(Beginning of DATA EXTRACTS)
(** A varint is read back, whatever follows it. *)
Lemma protoDecodeVarint_encode v rest :
  0 <= v < 2 ^ 64 ->
  protoDecodeVarint (encodeVarintLock v ++ rest) = (v, zlen (encodeVarintLock v)).
Proof.
  intros V. unfold protoDecodeVarint. rewrite (decode_varint_loop_pb _ 0) by lia.
  pose proof (read_varint_encode v rest 0 V) as R. unfold read_varint in R. cbn [fst snd] in R.
  rewrite Z.mul_0_r, R. f_equal. lia.
Qed.

Lemma varint_loop_len n v : 1 <= zlen (varint_loop n v) <= Z.of_nat n + 1.
Proof.
  revert v. induction n as [|n IH]; intros v; cbn [varint_loop]; [unfold zlen; simpl; lia|].
  case_match; [rewrite zlen_cons; specialize (IH (Z.shiftr v 7)); lia|unfold zlen; simpl; lia].
Qed.

Lemma varint_len v : 1 <= zlen (encodeVarintLock v) <= 10.
Proof. apply (varint_loop_len 9). Qed.

Lemma slice_from_app {A} (pre post : list A) : slice_from (pre ++ post) (zlen pre) = Ok post.
Proof.
  unfold zlen. rewrite slice_from_ok by (rewrite length_app; lia). by rewrite drop_app_length.
Qed.

(** The tag of a field. *)
Lemma read_field_tag_encode bad pre f post :
  field_ok f -> zlen pre < 2 ^ 62 ->
  read_field_tag bad (pre ++ encode_tag f ++ post) (zlen pre)
    = Ok (f.1, wire_type f.2, zlen (pre ++ encode_tag f)).
Proof.
  intros [N _] L. unfold read_field_tag. rewrite slice_from_app. cbn [mbind outcome_bind].
  assert (0 <= wire_type f.2 < 8) as W by (destruct f.2; simpl; lia).
  unfold encode_tag. rewrite protoDecodeVarint_encode by lia.
  pose proof (varint_len (f.1 * 8 + wire_type f.2)). pose proof (zlen_nonneg pre).
  rewrite (proj2 (Z.eqb_neq _ _)) by lia.
  assert (Z.land (f.1 * 8 + wire_type f.2) 7 = wire_type f.2) as ->
    by (by rewrite land_7, Z.add_comm, Z.mod_add, Z.mod_small by lia).
  assert (Z.shiftr (f.1 * 8 + wire_type f.2) 3 = f.1) as ->
    by (by rewrite Z.shiftr_div_pow2, Z.div_add_l, Z.div_small, Z.add_0_r by lia).
  rewrite zlen_app, !int64_small by lia. done.
Qed.

(** A length-delimited value. *)
Lemma readLenDelimited_encode b post :
  zlen b < 2 ^ 32 ->
  readLenDelimited (encodeVarintLock (zlen b) ++ b ++ post)
    = Ok (b, zlen (encodeVarintLock (zlen b) ++ b)).
Proof.
  intros L. pose proof (zlen_nonneg b). pose proof (zlen_nonneg post).
  pose proof (varint_len (zlen b)). unfold readLenDelimited.
  rewrite protoDecodeVarint_encode by lia. rewrite (proj2 (Z.eqb_neq _ _)) by lia.
  rewrite (int64_small (zlen b)), int64_small by lia.
  rewrite (proj2 (Z.ltb_ge _ _)) by (rewrite !zlen_app; lia).
  rewrite slice_mid by lia. cbn [mbind outcome_bind]. by rewrite zlen_app.
Qed.

Lemma encode_fields_cons f fs : encode_fields (f :: fs) = encode_tag f ++ encode_wire f.2 ++ encode_fields fs.
Proof. unfold encode_fields, encode_field. cbn [map concat]. by rewrite <- app_assoc. Qed.

Lemma encode_field_nonempty f : 1 <= zlen (encode_tag f ++ encode_wire f.2).
Proof.
  rewrite zlen_app. unfold encode_tag. pose proof (varint_len (f.1 * 8 + wire_type f.2)).
  pose proof (zlen_nonneg (encode_wire f.2)). lia.
Qed.

Lemma encode_fields_length fs : Z.of_nat (length fs) <= zlen (encode_fields fs).
Proof.
  induction fs as [|f fs IH]; [unfold zlen; simpl; lia|]. rewrite encode_fields_cons, app_assoc, zlen_app.
  pose proof (encode_field_nonempty f). cbn [length]. lia.
Qed.

(** A handler stores a field: at the index after the tag it consumes the
    field's value. *)
Definition handler_spec {T} (handler : bytes -> T -> Z -> Z -> Z -> outcome (T * Z))
    (store : T -> field -> outcome T) (f : field) : Prop :=
  forall pre post t, zlen (pre ++ encode_wire f.2 ++ post) < 2 ^ 62 ->
    handler (pre ++ encode_wire f.2 ++ post) t f.1 (wire_type f.2) (zlen pre)
      = (t' ← store t f; Ok (t', zlen (pre ++ encode_wire f.2))).

Fixpoint store_all {T} (store : T -> field -> outcome T) (t : T) (fs : list field) : outcome T :=
  match fs with
  | [] => Ok t
  | f :: fs' => t' ← store t f; store_all store t' fs'
  end.

(** On encoded fields the loop stores them one after the other. *)
Lemma proto_loop_encode {T} bad (handler : bytes -> T -> Z -> Z -> Z -> outcome (T * Z)) store fs :
  Forall field_ok fs -> Forall (handler_spec handler store) fs ->
  forall pre t fuel, zlen (pre ++ encode_fields fs) < 2 ^ 62 -> (length fs <= fuel)%nat ->
  proto_loop bad handler fuel (pre ++ encode_fields fs) t (zlen pre) = store_all store t fs.
Proof.
  intros O S. induction fs as [|f fs IH]; intros pre t fuel L F.
  - change (encode_fields []) with (@nil byte). rewrite app_nil_r.
    destruct fuel; cbn [proto_loop]; by rewrite Z.ltb_irrefl.
  - apply Forall_cons in O as [Of O], S as [Sf S].
    destruct fuel as [|fuel]; [cbn [length] in F; lia|]. cbn [proto_loop store_all].
    rewrite encode_fields_cons in L |- *.
    pose proof (encode_field_nonempty f) as NE. pose proof (zlen_nonneg (encode_fields fs)).
    rewrite !zlen_app in L. rewrite !zlen_app in NE.
    rewrite (proj2 (Z.ltb_lt _ _)) by (rewrite !zlen_app; lia). cbn [negb].
    rewrite read_field_tag_encode by (done || lia). cbn [mbind outcome_bind].
    rewrite (app_assoc pre). rewrite Sf by (rewrite !zlen_app; lia).
    destruct (store t f) as [t'| | |]; try done. cbn [mbind outcome_bind].
    rewrite (app_assoc (pre ++ encode_tag f)). apply IH; [done|done| |cbn [length] in F; lia].
    rewrite !zlen_app. lia.
Qed.

(** The same from the start, with the fuel the functions use. *)
Lemma proto_loop_all {T} bad (handler : bytes -> T -> Z -> Z -> Z -> outcome (T * Z)) store fs t :
  Forall field_ok fs -> Forall (handler_spec handler store) fs ->
  zlen (encode_fields fs) < 2 ^ 62 ->
  proto_loop bad handler (length (encode_fields fs)) (encode_fields fs) t 0 = store_all store t fs.
Proof.
  intros O S L. pose proof (encode_fields_length fs).
  apply (proto_loop_encode bad handler store fs O S []); [done|]. unfold zlen in *. lia.
Qed.

(** ** Extraction *)

(** What [extractProtoField] returns of a field. *)
Definition payload (w : wire) : bytes :=
  match w with WLen b => b | _ => encode_wire w end.

Lemma extract_step_encode pre num w post k t :
  field_ok (num, w) -> zlen (pre ++ encode_wire w ++ post) < 2 ^ 62 ->
  extract_step (pre ++ encode_wire w ++ post) k t num (wire_type w) (zlen pre)
    = Ok (if (num =? k) && (t =? wire_type w) then inl (payload w)
          else inr (zlen (pre ++ encode_wire w))).
Proof.
  intros [N W] L. cbn [fst snd] in *. pose proof (zlen_nonneg pre). pose proof (zlen_nonneg post).
  destruct w as [v|b|b|b]; cbn [wire_type encode_wire payload] in *; unfold extract_step;
    cbn [Z.eqb Pos.eqb]; rewrite !zlen_app in *.
  - rewrite slice_from_app. cbn [mbind outcome_bind]. rewrite protoDecodeVarint_encode by done.
    pose proof (varint_len v). rewrite (proj2 (Z.eqb_neq _ _)), int64_small by lia.
    destruct (_ && _); [|done]. by rewrite slice_mid.
  - assert (zlen b = 8) as B by (unfold zlen; by rewrite W). rewrite B in *. rewrite int64_small by lia.
    rewrite (proj2 (Z.ltb_ge _ _)) by lia. destruct (_ && _); [|done].
    by rewrite slice_mid by (rewrite ?B; done).
  - pose proof (zlen_nonneg b).
    rewrite slice_from_app. cbn [mbind outcome_bind].
    rewrite <- app_assoc, protoDecodeVarint_encode by lia. pose proof (varint_len (zlen b)).
    rewrite (proj2 (Z.eqb_neq _ _)) by lia.
    rewrite (int64_small (zlen b)), (int64_small (zlen pre + _)), int64_small by lia.
    rewrite (proj2 (Z.ltb_ge _ _)) by lia. destruct (_ && _); [|f_equal; f_equal; lia].
    rewrite (app_assoc pre), slice_mid by (rewrite ?zlen_app; lia). done.
  - assert (zlen b = 4) as B by (unfold zlen; by rewrite W). rewrite B in *. rewrite int64_small by lia.
    rewrite (proj2 (Z.ltb_ge _ _)) by lia. destruct (_ && _); [|done].
    by rewrite slice_mid by (rewrite ?B; done).
Qed.

(** The field is the one searched for. *)
Definition matches (k t : Z) (f : field) : bool := (f.1 =? k) && (t =? wire_type f.2).

Lemma extract_loop_encode k t fs :
  Forall field_ok fs ->
  forall pre fuel, zlen (pre ++ encode_fields fs) < 2 ^ 62 -> (length fs <= fuel)%nat ->
  extract_loop fuel (pre ++ encode_fields fs) k t (zlen pre)
    = match List.find (matches k t) fs with
      | Some f => Ok (payload f.2)
      | None => Err (FmtErr "field %d not found")
      end.
Proof.
  intros O. induction fs as [|f fs IH]; intros pre fuel L F.
  - change (encode_fields []) with (@nil byte). rewrite app_nil_r.
    destruct fuel; cbn [extract_loop]; by rewrite Z.ltb_irrefl.
  - apply Forall_cons in O as [Of O].
    destruct fuel as [|fuel]; [cbn [length] in F; lia|]. cbn [extract_loop].
    rewrite encode_fields_cons in L |- *.
    pose proof (encode_field_nonempty f) as NE. pose proof (zlen_nonneg (encode_fields fs)).
    rewrite !zlen_app in L. rewrite !zlen_app in NE.
    rewrite (proj2 (Z.ltb_lt _ _)) by (rewrite !zlen_app; lia). cbn [negb].
    rewrite read_field_tag_encode by (done || lia). cbn [mbind outcome_bind].
    rewrite (app_assoc pre). destruct f as [num w]. cbn [fst snd] in *.
    rewrite extract_step_encode by (try done; rewrite !zlen_app; lia). cbn [mbind outcome_bind].
    cbn [List.find matches fst snd]. unfold matches at 1. cbn [fst snd].
    destruct ((num =? k) && (t =? wire_type w)); [done|].
    rewrite (app_assoc (pre ++ encode_tag (num, w))). apply IH; [done| |cbn [length] in F; lia].
    rewrite !zlen_app. lia.
Qed.

Lemma extractProtoField_encode k t fs :
  Forall field_ok fs -> zlen (encode_fields fs) < 2 ^ 62 ->
  extractProtoField (encode_fields fs) k t
    = match List.find (matches k t) fs with
      | Some f => Ok (payload f.2)
      | None => Err (FmtErr "field %d not found")
      end.
Proof.
  intros O L. pose proof (encode_fields_length fs).
  apply (extract_loop_encode k t fs O []); [done|]. unfold zlen in *. lia.
Qed.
(End of DATA EXTRACTS)
For every line of the records that has the word "simpl" in it, make a copy.

COMPLETED EXERCISE:
  revert v. induction n as [|n IH]; intros v; cbn [varint_loop]; [unfold zlen; simpl; lia|].
  case_match; [rewrite zlen_cons; specialize (IH (Z.shiftr v 7)); lia|unfold zlen; simpl; lia].
  assert (0 <= wire_type f.2 < 8) as W by (destruct f.2; simpl; lia).
  induction fs as [|f fs IH]; [unfold zlen; simpl; lia|]. rewrite encode_fields_cons, app_assoc, zlen_app.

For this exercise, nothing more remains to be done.